Women would not be able to vote, own anything at all, get an education or, goddess forbid, shop for their own clothes without the actions of a few radical women in the 1920s; African-Americans would still have separate drinking fountains and otherwise still be treated as some sort of sub-human class of citizens if it were not for so-called radical civil rights leaders during the 60s; working men, women and children contributing to the United States economy would still be passing out or dying at alarming rates from working conditions if it weren’t for grassroots and often-times risky intervention and the organization of labor unions. Social change has not happened and will not happen in a complacent society, and rights were never and will never simply be granted to individuals while the individuals within the society go along “with the grain.”

During those times in history, we, as a country, did not and still cannot count on lawmakers to know what’s best for each individual and create change that will best benefit the people, when they too are humans with egos and natural instincts of self-preservation of the comfortable lives they have built for themselves. Lawmakers and government officials do not sweat, bleed or cry with the society they govern. Government does not nurture humanity in its focus of balancing the budget, creating trade agreements with foreign countries, creating weapons of mass destruction and then selling the recipes to unfriendly nations or managing plans to secure the world’s resources for the sake of our unyielding consumption. And the list goes on. Cultivating and fostering humanity somehow never works its way onto the government’s “to-do” list.

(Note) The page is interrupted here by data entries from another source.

(** The parts that [update] and [cached_update] share: the sums, given the power. *)
Definition add_update (bk : Bucket_Boruvka) (u : Update) (large_prime power : Z) : Bucket_Boruvka :=
  mk_Bucket
    (swrap w (bucket_a bk + delta u))
    (swrap w (bucket_b bk + swrap w (delta u * swrap w (uwrap vw (index u + 1)))))
    (uwrap w (Z.rem (prod (prod (bucket_c bk + large_prime) + Z.rem (prod (delta u * power)) large_prime)) large_prime)).

Definition update (bk : Bucket_Boruvka) (u : Update) (large_prime r : Z) : option Bucket_Boruvka :=
  let? power := powermod w r (uwrap vw (index u + 1)) large_prime in
  Some (add_update bk u large_prime power).

Definition cached_update (bk : Bucket_Boruvka) (u : Update) (large_prime : Z) (r_sq_cache : list Z)
    : option Bucket_Boruvka :=
  let? power := cached_powermod w r_sq_cache (uwrap vw (index u + 1)) large_prime in
  Some (add_update bk u large_prime power).
End Functions.

(** ** Sums over a stream of updates *)

Definition sum_of (f : Update -> Z) (us : list Update) : Z := fold_right (fun u s => f u + s) 0 us.

(** The entry [y] of the vector that a stream describes. *)
Definition entry (us : list Update) (y : Z) : Z := sum_of (fun u => if index u =? y then delta u else 0) us.

Lemma sum_of_app f us vs : sum_of f (us ++ vs) = sum_of f us + sum_of f vs.
Proof. induction us as [|u us IH]; cbn; [reflexivity|]. unfold sum_of in *. lia. Qed.

Lemma sum_of_ext f g us : (forall u, In u us -> f u = g u) -> sum_of f us = sum_of g us.
Proof.
  induction us as [|u us IH]; intros H; cbn; [reflexivity|].
  rewrite (H u) by (left; reflexivity). f_equal. apply IH. intros v Hv. apply H. now right.
Qed.

Lemma sum_of_split f (p : Update -> bool) us :
  sum_of f us = sum_of f (filter p us) + sum_of f (filter (fun u => negb (p u)) us).
Proof.
  induction us as [|u us IH]; cbn; [reflexivity|]. unfold sum_of in *.
  destruct (p u); cbn; lia.
Qed.

Lemma sum_of_scale f k us : sum_of (fun u => f u * k) us = sum_of f us * k.
Proof. induction us as [|u us IH]; cbn; [reflexivity|]. unfold sum_of in *. lia. Qed.

Lemma entry_filter (p : Z -> bool) us y :
  entry (filter (fun u => p (index u)) us) y = if p y then entry us y else 0.
Proof.
  unfold entry. induction us as [|u us IH]; cbn; [now destruct (p y)|]. unfold sum_of in *.
  destruct (Z.eqb_spec (index u) y) as [<-|N].
  - destruct (p (index u)) eqn:P; cbn; rewrite IH, ?Z.eqb_refl; lia.
  - destruct (p (index u)); cbn; rewrite IH; [apply Z.eqb_neq in N; rewrite N|]; destruct (p y); lia.
Qed.

(** A sum weighted by a function of the index depends on the vector only. *)
Lemma sum_of_zero_vector g : forall k us, (length us <= k)%nat -> (forall y, entry us y = 0) ->
  sum_of (fun u => delta u * g (index u)) us = 0.
Proof.
  induction k as [|k IH]; intros us Hk Hz.
  - destruct us; [reflexivity|cbn in Hk; lia].
  - destruct us as [|u us]; [reflexivity|]. set (l := u :: us) in *. set (y := index u).
    rewrite (sum_of_split _ (fun v => index v =? y)).
    assert (A : sum_of (fun v => delta v * g (index v)) (filter (fun v => index v =? y) l) = entry l y * g y).
    { unfold entry. rewrite <- sum_of_scale, (sum_of_split _ (fun v => index v =? y) l).
      rewrite (sum_of_ext (fun v => (if index v =? y then delta v else 0) * g y) (fun v => delta v * 0)
                 (filter (fun v => negb (index v =? y)) l)), (sum_of_scale delta 0).
      - rewrite Z.mul_0_r, Z.add_0_r. apply sum_of_ext. intros v Hv. apply filter_In in Hv as [_ Hv].
        rewrite Hv. apply Z.eqb_eq in Hv. now rewrite Hv.
      - intros v Hv. apply filter_In in Hv as [_ Hv]. destruct (index v =? y); [discriminate|lia]. }
    rewrite A, Hz, Z.mul_0_l, Z.add_0_l. apply IH.
    + unfold l. cbn [filter]. unfold y. rewrite Z.eqb_refl. cbn [negb].
      pose proof (filter_length_le (fun v => negb (index v =? index u)) us). unfold l in Hk. cbn in Hk. lia.
    + intros z. rewrite (entry_filter (fun i => negb (i =? y))), Hz. now destruct (negb _).
Qed.

Definition opposite (us : list Update) : list Update := map (fun u => mk_Update (index u) (- delta u)) us.

Lemma sum_of_opposite g us :
  sum_of (fun u => delta u * g (index u)) (opposite us) = - sum_of (fun u => delta u * g (index u)) us.
Proof.
  induction us as [|u us IH]; [reflexivity|].
  change (- delta u * g (index u) + sum_of (fun v => delta v * g (index v)) (opposite us)
          = - (delta u * g (index u) + sum_of (fun v => delta v * g (index v)) us)).
  rewrite IH. ring.
Qed.

Lemma entry_weights us y : entry us y = sum_of (fun u => delta u * (if index u =? y then 1 else 0)) us.
Proof. unfold entry. apply sum_of_ext. intros u _. destruct (index u =? y); lia. Qed.

Lemma sum_of_vector g us vs :
  (forall y, entry us y = entry vs y) ->
  sum_of (fun u => delta u * g (index u)) us = sum_of (fun u => delta u * g (index u)) vs.
Proof.
  intros H. pose proof (sum_of_zero_vector g (length (us ++ opposite vs)) (us ++ opposite vs) (Nat.le_refl _)) as Z0.
  rewrite sum_of_app, sum_of_opposite in Z0.
  assert (E0 : forall y, entry (us ++ opposite vs) y = 0).
  { intros y. unfold entry at 1. rewrite sum_of_app. fold (entry us y) (entry (opposite vs) y).
    rewrite (entry_weights (opposite vs)), (sum_of_opposite (fun i => if i =? y then 1 else 0)), <- entry_weights, H. lia. }
  specialize (Z0 E0). lia.
Qed.
(* ===== verification/AgmSketch.v ===== *)
(** * Graph sketches ([sketch_expr/agm_sketching/src/agm_sketch.cpp])

    A sketch of a vector of [n] entries: rows of buckets, one column per guess of the
    number of non-zero entries.  The release build is modelled, where assertions are
    compiled out.  The nested loops over rows and guesses are folds over the list of the
    pairs [(i, j)] in the order of the loops. *)

From S2P Require Import Prelude PrimeGenerator Bucket.
From Stdlib Require Import SpecFloat FinFun.
Import ListNotations.
#[local] Open Scope Z_scope.

Record AGM_Sketch := mk_Sketch {
  seed : Z; n : Z; buckets : list Bucket_Boruvka; large_prime : Z; already_quered : bool
}.

Definition set_buckets (sk : AGM_Sketch) (bs : list Bucket_Boruvka) : AGM_Sketch :=
  mk_Sketch (seed sk) (n sk) bs (large_prime sk) (already_quered sk).

(** How a query ends. *)
Inductive answer :=
| Sampled (u : Update)
| MultipleQueryException
| AllBucketsZeroException
| NoGoodBucketException.

(** [double_to_ull]; its epsilon is the double closest to [0.00000001]. *)
Definition epsilon : spec_float := S754_finite false 6044629098073146 (-79).
Definition double_to_ull (d : spec_float) : Z := u64_of_double (SFadd 53 1024 d epsilon).

Section Sketch.
Context {E : SketchEnv}.

Definition bucket_gen (x : Z) : Z := double_to_ull (SFadd 53 1024 (log2 x) (binary_normalize 53 1024 1 0 false)).
Definition guess_gen (x : Z) : Z := double_to_ull (SFadd 53 1024 (log2 x) (binary_normalize 53 1024 2 0 false)).

Definition num_buckets (n : Z) : Z := u32 (bucket_gen n).
Definition num_guesses (n : Z) : Z := u32 (guess_gen n).

(** The pairs [(i, j)] the nested loops run through. *)
Definition cells (n : Z) : list (nat * nat) :=
  list_prod (seq 0 (Z.to_nat (num_buckets n))) (seq 0 (Z.to_nat (num_guesses n))).

(** [i * num_guesses + j], an [unsigned]. *)
Definition bucket_id (n : Z) (i j : nat) : Z := u32 (Z.of_nat i * num_guesses n + Z.of_nat j).

(** [1 << j], an [int]; shifting into the sign bit or past the width is undefined. *)
Definition guess (j : nat) : option Z := if (j <? 31)%nat then Some (2 ^ Z.of_nat j) else None.

(** The constructor; [fuel] bounds the search for a prime. *)
Definition new_sketch (fuel : nat) (n seed : Z) : option AGM_Sketch :=
  let? p := generate_prime w fuel (uwrap w (n * n)) in
  Some (mk_Sketch seed n (repeat zero_bucket (Z.to_nat (u32 (num_buckets n * num_guesses n)))) p false).

(** A loop over cells whose body may change the bucket of the cell. *)
Fixpoint for_cells (ids : list (nat * nat)) (body : nat -> nat -> list Bucket_Boruvka -> option (list Bucket_Boruvka))
    (bs : list Bucket_Boruvka) : option (list Bucket_Boruvka) :=
  match ids with
  | [] => Some bs
  | (i, j) :: ids => let? bs := body i j bs in for_cells ids body bs
  end.

(** [AGM_Sketch::update]: all buckets of a row share the seed of row [i]. *)
Definition update_cell (sk : AGM_Sketch) (u : Update) (i j : nat) (bs : list Bucket_Boruvka)
    : option (list Bucket_Boruvka) :=
  let bucket_seed := gen_bucket_seed (Z.of_nat i) (seed sk) in
  let? r := gen_r bucket_seed (large_prime sk) in
  let id := Z.to_nat (bucket_id (n sk) i j) in
  let? bucket := nth_error bs id in
  let? guess_nonzero := guess j in
  if contains (index u) bucket_seed guess_nonzero then
    let? bucket := update bucket u (large_prime sk) r in Some (set_nth id bucket bs)
  else Some bs.

Definition sketch_update (sk : AGM_Sketch) (u : Update) : option AGM_Sketch :=
  let? bs := for_cells (cells (n sk)) (update_cell sk u) (buckets sk) in Some (set_buckets sk bs).

Fixpoint sketch_updates (sk : AGM_Sketch) (us : list Update) : option AGM_Sketch :=
  match us with
  | [] => Some sk
  | u :: us => let? sk := sketch_update sk u in sketch_updates sk us
  end.

(** [AGM_Sketch::batch_update]: each bucket has the seed of its own number. *)
Fixpoint batch_loop (us : list Update) (p bucket_seed guess_nonzero : Z) (r_sq_cache : list Z) (bucket : Bucket_Boruvka)
    : option Bucket_Boruvka :=
  match us with
  | [] => Some bucket
  | u :: us =>
    let? bucket :=
      (if contains (index u) bucket_seed guess_nonzero then cached_update bucket u p r_sq_cache else Some bucket) in
    batch_loop us p bucket_seed guess_nonzero r_sq_cache bucket
  end.

Definition batch_cell (sk : AGM_Sketch) (us : list Update) (i j : nat) (bs : list Bucket_Boruvka)
    : option (list Bucket_Boruvka) :=
  let id := bucket_id (n sk) i j in
  let? bucket := nth_error bs (Z.to_nat id) in
  let bucket_seed := gen_bucket_seed id (seed sk) in
  let? r := gen_r bucket_seed (large_prime sk) in
  let r_sq_cache := gen_sq_cache w log2 r (n sk) (large_prime sk) in
  let? guess_nonzero := (if (length us =? 0)%nat then Some 1 else guess j) in
  let? bucket := batch_loop us (large_prime sk) bucket_seed guess_nonzero r_sq_cache bucket in
  Some (set_nth (Z.to_nat id) bucket bs).
(* ===== verification/PamTree.v ===== *)
(** * Weight-balanced trees of Aspen, as values

    Aspen keeps graphs in purely functional ordered maps (PAM, [aspen/code/trees]).  This
    file is the mathematical side: trees as values, the join of two balanced trees, and
    the operations on ordered maps built on it.  [PamStore], [PamJoin] and [PamMap]
    translate the code, which works in place on reference-counted nodes, and relate it to
    these functions. *)

From S2P Require Import Prelude.
From stdpp Require Import base option list sorting.
#[local] Open Scope Z_scope.

(** ** Entries *)

(** The [Entry] parameter of the templates, for maps ([aug_map_full_entry]): an entry is a
    key with a value. [aug_init] is the value-initialised augmentation of [make_node]. *)
Class Entry := {
  key_t : Type;
  val_t : Type;
  aug_t : Type;
  comp : key_t -> key_t -> bool;
  get_empty : aug_t;
  from_entry : key_t * val_t -> aug_t;
  combine : aug_t -> aug_t -> aug_t;
  aug_init : aug_t;
}.

(** [comp] is a strict total order. *)
Class EntryOk (E : Entry) : Prop := {
  comp_irrefl k : comp k k = false;
  comp_trans a b c : comp a b = true -> comp b c = true -> comp a c = true;
  comp_total a b : comp a b = false -> comp b a = false -> a = b;
}.

Section Trees.
Context {E : Entry}.

Definition entry_t : Type := key_t * val_t.

Inductive tree := leaf | bin (l : tree) (e : entry_t) (r : tree).

Fixpoint tsize (t : tree) : Z :=
  match t with leaf => 0 | bin l _ r => tsize l + tsize r + 1 end.

Fixpoint tdepth (t : tree) : nat :=
  match t with leaf => 0%nat | bin l _ r => S (Nat.max (tdepth l) (tdepth r)) end.

(** The entries in order. *)
Fixpoint elems (t : tree) : list entry_t :=
  match t with leaf => [] | bin l e r => elems l ++ e :: elems r end.

(** The augmented value that [aug_node::update] gives a node. *)
Fixpoint aug_of (t : tree) : aug_t :=
  match t with
  | leaf => get_empty
  | bin l e r =>
    let av := from_entry e in
    let av := match l with leaf => av | _ => combine (aug_of l) av end in
    match r with leaf => av | _ => combine av (aug_of r) end
  end.

(** ** Join *)

Definition tweight (t : tree) : Z := tsize t + 1.

(** [ratio * weight(t1) > weight(t2)] and [weight(b) <= beta * weight(t)], for
    [alpha = 0.29]. *)
Definition heavy (t1 t2 : tree) : bool := 71 * tweight t2 <? 29 * tweight t1.
Definition single_rot (b t : tree) : bool := 71 * tweight b <=? 42 * tweight t.

Definition rot_left (l : tree) (e : entry_t) (r : tree) : tree :=
  match r with
  | bin rl re rr => bin (bin l e rl) re rr
  | leaf => bin l e r
  end.

Definition rot_right (l : tree) (e : entry_t) (r : tree) : tree :=
  match l with
  | bin ll le lr => bin ll le (bin lr e r)
  | leaf => bin l e r
  end.

Definition drot_left (l : tree) (e : entry_t) (r : tree) : tree :=
  match r with
  | bin (bin a f b) g c => bin (bin l e a) f (bin b g c)
  | _ => bin l e r
  end.

Definition drot_right (l : tree) (e : entry_t) (r : tree) : tree :=
  match l with
  | bin a f (bin b g c) => bin (bin a f b) g (bin c e r)
  | _ => bin l e r
  end.

Definition left_of (t : tree) : tree := match t with leaf => leaf | bin l _ _ => l end.
Definition right_of (t : tree) : tree := match t with leaf => leaf | bin _ _ r => r end.

Definition rebalance_left (l : tree) (e : entry_t) (r : tree) : tree :=
  if heavy r l then
    if single_rot (left_of r) r then rot_left l e r else drot_left l e r
  else bin l e r.

Definition rebalance_right (l : tree) (e : entry_t) (r : tree) : tree :=
  if heavy l r then
    if single_rot (right_of l) l then rot_right l e r else drot_right l e r
  else bin l e r.

Fixpoint join_right (t1 t2 : tree) (k : entry_t) : tree :=
  match t1 with
  | bin l e r => if heavy t1 t2 then rebalance_left l e (join_right r t2 k) else bin t1 k t2
  | leaf => bin t1 k t2
  end.

Fixpoint join_left (t1 t2 : tree) (k : entry_t) : tree :=
  match t2 with
  | bin l e r => if heavy t2 t1 then rebalance_right (join_left t1 l k) e r else bin t1 k t2
  | leaf => bin t1 k t2
  end.

Definition tjoin (t1 t2 : tree) (k : entry_t) : tree :=
  if heavy t1 t2 then join_right t1 t2 k
  else if heavy t2 t1 then join_left t1 t2 k
  else bin t1 k t2.

(** *** Contents *)

Lemma tsize_nonneg t : 0 <= tsize t.
Proof. induction t; cbn; lia. Qed.

Lemma tsize_elems t : tsize t = Z.of_nat (length (elems t)).
Proof. induction t as [|l IHl e r IHr]; cbn; [lia|]. rewrite length_app. cbn. lia. Qed.

Lemma tsize_leaf t : tsize t = 0 -> t = leaf.
Proof. destruct t as [|l e r]; [auto|]. cbn. pose proof (tsize_nonneg l). pose proof (tsize_nonneg r). lia. Qed.

Lemma tdepth_size t : Z.of_nat (tdepth t) <= tsize t.
Proof.
  induction t as [|l IHl e r IHr]; cbn [tdepth tsize]; [lia|].
  pose proof (tsize_nonneg l). pose proof (tsize_nonneg r). lia.
Qed.

Lemma rot_left_elems l e r : elems (rot_left l e r) = elems l ++ e :: elems r.
Proof. destruct r; cbn; [reflexivity|]. now rewrite <- app_assoc. Qed.

Lemma rot_right_elems l e r : elems (rot_right l e r) = elems l ++ e :: elems r.
Proof. destruct l; cbn; [reflexivity|]. now rewrite <- app_assoc. Qed.

Lemma drot_left_elems l e r : elems (drot_left l e r) = elems l ++ e :: elems r.
Proof. destruct r as [|[|]]; cbn; try reflexivity. now rewrite <- !app_assoc. Qed.

Lemma drot_right_elems l e r : elems (drot_right l e r) = elems l ++ e :: elems r.
Proof. destruct l as [|? ? [|]]; cbn; try reflexivity. rewrite <- !app_assoc. cbn. now rewrite <- !app_assoc. Qed.

Lemma rebalance_left_elems l e r : elems (rebalance_left l e r) = elems l ++ e :: elems r.
Proof.
  unfold rebalance_left. destruct (heavy r l); [|reflexivity].
  destruct (single_rot _ _); [apply rot_left_elems|apply drot_left_elems].
Qed.

Lemma rebalance_right_elems l e r : elems (rebalance_right l e r) = elems l ++ e :: elems r.
Proof.
  unfold rebalance_right. destruct (heavy l r); [|reflexivity].
  destruct (single_rot _ _); [apply rot_right_elems|apply drot_right_elems].
Qed.

Lemma join_right_elems t1 t2 k : elems (join_right t1 t2 k) = elems t1 ++ k :: elems t2.
Proof.
  induction t1 as [|l IHl e r IHr]; cbn [join_right]; [reflexivity|].
  destruct (heavy _ _); [|reflexivity]. rewrite rebalance_left_elems, IHr. cbn. now rewrite <- app_assoc.
Qed.

Lemma join_left_elems t1 t2 k : elems (join_left t1 t2 k) = elems t1 ++ k :: elems t2.
Proof.
  induction t2 as [|l IHl e r IHr]; cbn [join_left]; [reflexivity|].
  destruct (heavy _ _); [|reflexivity]. rewrite rebalance_right_elems, IHl. cbn. now rewrite <- app_assoc.
Qed.

Lemma tjoin_elems t1 t2 k : elems (tjoin t1 t2 k) = elems t1 ++ k :: elems t2.
Proof.
  unfold tjoin. destruct (heavy t1 t2); [apply join_right_elems|].
  destruct (heavy t2 t1); [apply join_left_elems|reflexivity].
Qed.

Lemma tjoin_size t1 t2 k : tsize (tjoin t1 t2 k) = tsize t1 + tsize t2 + 1.
Proof. rewrite !tsize_elems, tjoin_elems, length_app. cbn. lia. Qed.

Lemma join_right_size t1 t2 k : tsize (join_right t1 t2 k) = tsize t1 + tsize t2 + 1.
Proof. rewrite !tsize_elems, join_right_elems, length_app. cbn. lia. Qed.

Lemma join_left_size t1 t2 k : tsize (join_left t1 t2 k) = tsize t1 + tsize t2 + 1.
Proof. rewrite !tsize_elems, join_left_elems, length_app. cbn. lia. Qed.

(** *** Balance *)

(** [is_balanced] at every node ([check_balance]). *)
Fixpoint balanced (t : tree) : bool :=
  match t with
  | leaf => true
  | bin l _ r => negb (heavy l r) && negb (heavy r l) && balanced l && balanced r
  end.

Lemma heavy_spec a b : reflect (71 * tweight b < 29 * tweight a) (heavy a b).
Proof. apply Z.ltb_spec0. Qed.

Lemma tweight_pos t : 1 <= tweight t.
Proof. unfold tweight. pose proof (tsize_nonneg t). lia. Qed.

Lemma tweight_bin l e r : tweight (bin l e r) = tweight l + tweight r.
Proof. unfold tweight. cbn. lia. Qed.

Lemma balanced_bin l e r :
  balanced (bin l e r) = true <->
  29 * tweight l <= 71 * tweight r /\ 29 * tweight r <= 71 * tweight l /\ balanced l = true /\ balanced r = true.
Proof. cbn. unfold heavy. rewrite !andb_true_iff, !negb_true_iff, !Z.ltb_ge. tauto. Qed.

(** What a rotation repairs: [r] has become too heavy for [l], but not by much. *)
Lemma rebalance_left_balanced l e r :
  balanced l = true -> balanced r = true ->
  29 * tweight l <= 71 * tweight r -> 29 * tweight r <= 112 * tweight l ->
  balanced (rebalance_left l e r) = true.
Proof.
  intros Bl Br H1 H2. unfold rebalance_left. destruct (heavy_spec r l) as [Hh|Hh].
  - destruct r as [|rl re rr]; [cbn in Hh; pose proof (tweight_pos l); unfold tweight in *; cbn in *; lia|].
    apply balanced_bin in Br as (B1 & B2 & B3 & B4). rewrite tweight_bin in *. cbn [left_of].
    pose proof (tweight_pos rl). pose proof (tweight_pos rr). pose proof (tweight_pos l).
    unfold single_rot. rewrite tweight_bin. destruct (Z.leb_spec (71 * tweight rl) (42 * (tweight rl + tweight rr))).
    + cbn [rot_left]. rewrite !balanced_bin, !tweight_bin. repeat split; auto; lia.
    + destruct rl as [|a f b]; [unfold tweight in *; cbn in *; lia|].
      apply balanced_bin in B3 as (C1 & C2 & C3 & C4). rewrite tweight_bin in *.
      pose proof (tweight_pos a). pose proof (tweight_pos b).
      cbn [drot_left]. rewrite !balanced_bin, !tweight_bin. repeat split; auto; lia.
  - rewrite balanced_bin. repeat split; auto. lia.
Qed.

Lemma rebalance_right_balanced l e r :
  balanced l = true -> balanced r = true ->
  29 * tweight r <= 71 * tweight l -> 29 * tweight l <= 112 * tweight r ->
  balanced (rebalance_right l e r) = true.
Proof.
  intros Bl Br H1 H2. unfold rebalance_right. destruct (heavy_spec l r) as [Hh|Hh].
  - destruct l as [|ll le lr]; [cbn in Hh; pose proof (tweight_pos r); unfold tweight in *; cbn in *; lia|].
    apply balanced_bin in Bl as (B1 & B2 & B3 & B4). rewrite tweight_bin in *. cbn [right_of].
    pose proof (tweight_pos ll). pose proof (tweight_pos lr). pose proof (tweight_pos r).
    unfold single_rot. rewrite tweight_bin. destruct (Z.leb_spec (71 * tweight lr) (42 * (tweight ll + tweight lr))).
    + cbn [rot_right]. rewrite !balanced_bin, !tweight_bin. repeat split; auto; lia.
    + destruct lr as [|b g c]; [unfold tweight in *; cbn in *; lia|].
      apply balanced_bin in B4 as (C1 & C2 & C3 & C4). rewrite tweight_bin in *.
      pose proof (tweight_pos b). pose proof (tweight_pos c).
      cbn [drot_right]. rewrite !balanced_bin, !tweight_bin. repeat split; auto; lia.
  - rewrite balanced_bin. repeat split; auto. lia.
Qed.

Lemma join_right_weight t1 t2 k : tweight (join_right t1 t2 k) = tweight t1 + tweight t2.
Proof. unfold tweight. rewrite join_right_size. lia. Qed.

Lemma join_left_weight t1 t2 k : tweight (join_left t1 t2 k) = tweight t1 + tweight t2.
Proof. unfold tweight. rewrite join_left_size. lia. Qed.

Lemma join_right_balanced t1 t2 k :
  balanced t1 = true -> balanced t2 = true -> 29 * tweight t2 <= 71 * tweight t1 ->
  balanced (join_right t1 t2 k) = true.
Proof.
  intros B1 B2 H. induction t1 as [|l IHl e r IHr]; cbn [join_right].
  - rewrite balanced_bin. pose proof (tweight_pos t2). change (tweight leaf) with 1 in *. repeat split; auto; lia.
  - destruct (heavy_spec (bin l e r) t2) as [Hh|Hh]; [|rewrite balanced_bin; repeat split; auto; lia].
    apply balanced_bin in B1 as (C1 & C2 & C3 & C4). rewrite tweight_bin in *.
    pose proof (tweight_pos t2). pose proof (tweight_pos l). pose proof (tweight_pos r).
    apply rebalance_left_balanced; auto; rewrite ?join_right_weight; [|lia|lia].
    apply IHr; auto. lia.
Qed.

Lemma join_left_balanced t1 t2 k :
  balanced t1 = true -> balanced t2 = true -> 29 * tweight t1 <= 71 * tweight t2 ->
  balanced (join_left t1 t2 k) = true.
Proof.
  intros B1 B2 H. induction t2 as [|l IHl e r IHr]; cbn [join_left].
  - rewrite balanced_bin. pose proof (tweight_pos t1). change (tweight leaf) with 1 in *. repeat split; auto; lia.
  - destruct (heavy_spec (bin l e r) t1) as [Hh|Hh]; [|rewrite balanced_bin; repeat split; auto; lia].
    apply balanced_bin in B2 as (C1 & C2 & C3 & C4). rewrite tweight_bin in *.
    pose proof (tweight_pos t1). pose proof (tweight_pos l). pose proof (tweight_pos r).
    apply rebalance_right_balanced; auto; rewrite ?join_left_weight; [|lia|lia].
    apply IHl; auto. lia.
Qed.

Lemma tjoin_balanced t1 t2 k :
  balanced t1 = true -> balanced t2 = true -> balanced (tjoin t1 t2 k) = true.
Proof.
  intros B1 B2. unfold tjoin. pose proof (tweight_pos t1). pose proof (tweight_pos t2).
  destruct (heavy_spec t1 t2); [apply join_right_balanced; auto; lia|].
  destruct (heavy_spec t2 t1); [apply join_left_balanced; auto; lia|].
  rewrite balanced_bin. repeat split; auto; lia.
Qed.

(** A balanced tree is of logarithmic depth. *)
Lemma balanced_depth t : balanced t = true -> 100 ^ Z.of_nat (tdepth t) <= 71 ^ Z.of_nat (tdepth t) * tweight t.
Proof.
  induction t as [|l IHl e r IHr]; intros B; [change (1 <= 1 * 1); lia|].
  apply balanced_bin in B as (B1 & B2 & B3 & B4). specialize (IHl B3). specialize (IHr B4).
  rewrite tweight_bin. cbn [tdepth]. rewrite Nat2Z.inj_succ, !Z.pow_succ_r by lia.
  pose proof (tweight_pos l). pose proof (tweight_pos r).
  destruct (Nat.max_spec (tdepth l) (tdepth r)) as [[_ ->]|[_ ->]].
  - assert (0 < 71 ^ Z.of_nat (tdepth r)) by (apply Z.pow_pos_nonneg; lia). nia.
  - assert (0 < 71 ^ Z.of_nat (tdepth l)) by (apply Z.pow_pos_nonneg; lia). nia.
Qed.
End Trees.
#[export] Hint Rewrite @tjoin_elems @join_right_elems @join_left_elems : elems.
Arguments tree : clear implicits.
Arguments tree {E}.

I mean, don’t get me wrong. I cherish the fact that I am in the United States and was not, rather, born a girl in a country where my anatomy is cut from my body and I live in constant fear that I will be beaten. In fact, it is because I am in this country that I can even write any of this without the fear of having my hand cut off or being stoned to death.

But I also believe that I should not take this privilege for granted and gain a sense of complacency that allows me to believe that because things “are the way they are” and always have been in my lifetime does not mean that they always will be or have to be that way. What’s that terribly overused cliché? If you don’t use it, you lose it. So I chose to be a martyr, a radical, a liberal, a freak, an artist or any other dirty word anyone could possibly throw at me. And I will choose to ignore anyone who has told me over my lifetime that I am too much of an idealist and that I will eventually calm down. The moment that I calm down is the exact moment that I lose myself as a creative and unique individual and cease to be part of the lifeblood that makes this country, and this world, a beautiful place.